Maybe it’s not a question of how, but a question of when.
It’s fair to assume that a kid will open up about their feelings only if they’re ready to. After all, they’re still developing. They’re still acclimating to new experiences, emotions and the world around them. That may be little consolation to a parent who knows when there’s something burdening their children. Starting a conversation with your kids is one of the healthiest things you can do. It helps them develop reason. It helps them understand empathy. It helps them reflect. It helps them communicate. And it helps them make sense of their feelings.
Even the most random question can unlock a child’s imagination—and surprise you in the process. Here are some of the best conversation starters for kids to get them talking to you.
What Was Your Favorite Part Of Today? What Was Your Least Favorite?
Between school, play and socialization, kids have a full schedule on their plates. Asking them about their favorite part of the day can help you recognize their passions and interests, as well as their weaknesses.
How Would You Describe Yourself In Three Words?
No matter what their age, kids need encouragement to develop a healthy sense of self-esteem. By asking them to describe themselves, you can get an accurate picture of how your child is developing as well as where you can help.
How Would You Describe Your Parents In Three Words?
Don’t forget, Mom and Dad. You can use some encouragement, too! Asking your children to open up to how they really feel about you. This helps start a conversation to enlighten you on your own success (or shortcomings) as a parent.
If You Could Visit Another Planet, What Would You Bring With You?
This conversation starter can teach you more about what your kid values!
What’s One Chore You Wish You Didn’t Have To Do And Why?
Chores and rules can be one of the most aggravating things about growing up.
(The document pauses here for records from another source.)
(** A [for] loop whose body may leave it: [inl r] is a [return r] (or a
    [break] carrying [r]), [inr s] goes on with the state [s]. *)
Fixpoint for_each_until {A S R} (xs : list A) (body : A → S → outcome (R + S))
    (s : S) : outcome (R + S) :=
  match xs with
  | [] => Done (inr s)
  | x :: r =>
      o ← body x s;
      match o with
      | inl v => Done (inl v)
      | inr s' => for_each_until r body s'
      end
  end.

Definition for_range_until {S R} (lo hi : Z) (body : Z → S → outcome (R + S)) (s : S) :
    outcome (R + S) :=
  for_each_until (seqZ lo (hi - lo)) body s.

(** [while]/[loop] with an iteration budget: [inl r] leaves the loop with [r]. *)
Fixpoint while_fuel {S R} (fuel : nat) (body : S → outcome (R + S)) (s : S) : outcome R :=
  match fuel with
  | O => NoFuel
  | S n =>
      o ← body s;
      match o with
      | inl r => Done r
      | inr s' => while_fuel n body s'
      end
  end.

Lemma for_range_inv {S} (I : Z → S → Prop) lo hi (body : Z → S → outcome S) s :
  lo ≤ hi → I lo s →
  (∀ i s, lo ≤ i < hi → I i s → ∃ s', body i s = Done s' ∧ I (i + 1) s') →
  ∃ s', for_range lo hi body s = Done s' ∧ I hi s'.
Proof.
  unfold for_range. intros Hle. remember (Z.to_nat (hi - lo)) as n eqn:Hn.
  revert lo s Hle Hn. induction n as [|n IH]; intros lo s Hle Hn HI Hstep.
  - assert (lo = hi) as -> by lia. rewrite seqZ_nil by lia. simpl. eauto.
  - rewrite seqZ_cons by lia. simpl.
    destruct (Hstep lo s) as (s1 & -> & HI1); [lia|done|]. simpl.
    replace (Z.pred (hi - lo)) with (hi - Z.succ lo) by lia.
    apply IH; [lia|lia|exact HI1|]. intros i s2 Hi. apply Hstep. lia.
Qed.

(** The same for a loop whose body may also end in one particular panic. *)
Lemma for_range_panic {S} (I : Z → S → Prop) e lo hi (body : Z → S → outcome S) s :
  lo ≤ hi → I lo s →
  (∀ i s, lo ≤ i < hi → I i s → body i s = Panic e ∨ ∃ s', body i s = Done s' ∧ I (i + 1) s') →
  for_range lo hi body s = Panic e ∨ ∃ s', for_range lo hi body s = Done s' ∧ I hi s'.
Proof.
  unfold for_range. intros Hle. remember (Z.to_nat (hi - lo)) as n eqn:Hn.
  revert lo s Hle Hn. induction n as [|n IH]; intros lo s Hle Hn HI Hstep.
  - assert (lo = hi) as -> by lia. rewrite seqZ_nil by lia. simpl. eauto.
  - rewrite seqZ_cons by lia. simpl.
    destruct (Hstep lo s) as [->|(s1 & -> & HI1)]; [lia|done|by left|]. simpl.
    replace (Z.pred (hi - lo)) with (hi - Z.succ lo) by lia.
    apply IH; [lia|lia|exact HI1|]. intros i s2 Hi. apply Hstep. lia.
Qed.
Kids will resist routine tasks until they’re blue in the face. By asking them their least favorite chore, you can actually pinpoint areas they need to develop. For example, if they dislike making their bed it could be a sign of idleness. If they dislike putting their toys away, it could mean they have a sense of entitlement. Learning to recognize these opportunities can help them develop new skills.
If You Could Be One Age For The Rest Of Your Life, What Age Would You Want To Be?
This sort of conversation starter can reveal some interesting insights into how kids view adults as well as their own age group. For instance, they might feel jealous that their teenage sibling seems to have more privileges than they do. Are they aware of the responsibilities that go along with them? Are they aware of how much you work to keep a roof over their heads? Do they realize how lucky they are to be worry-free? Do you know how lucky you are to grow along with them?
What’s Your Favorite Holiday And Why?
Learn about how your kids view family milestones with this conversation starter! Is Thanksgiving time for food or a time for family? Is Christmas a time of gifts or time of giving? Easter? Their own birthdays? Whatever the occasion, your kids are bound to have a perspective that may surprise you.
What’s Your Favorite Memory?
Learning how your children associate experiences with value can be a great lesson for parents. Try to remind your kids that while memories might be temporary, there’s always room for new ones.
What Would You Change About The World?
Children are perceptive to the world around them. It’s no different whether they witness poverty or charity. This sort of question can help you glean insight into your child’s developing sense of values. It can also help them learn to appreciate what they have. Spur them towards contributing to a positive change in the world.
What Superpower Would You Most Like To Have?
Is it a silly question? Not necessarily. It can reveal more than you think about your child’s personality traits. If they want to be able to fly, you may have a very independent (if not reckless) adolescent down the road. Do they want to be invisible? They may be private and introspective. Even the most benign conversation can start a train of thought that can help children understand and relate to the world around them.
When it comes to starting a conversation with your kids, there’s no such thing as a wrong question—or a wrong answer. In fact, the only thing you can do wrong is…
Not asking questions in the first place.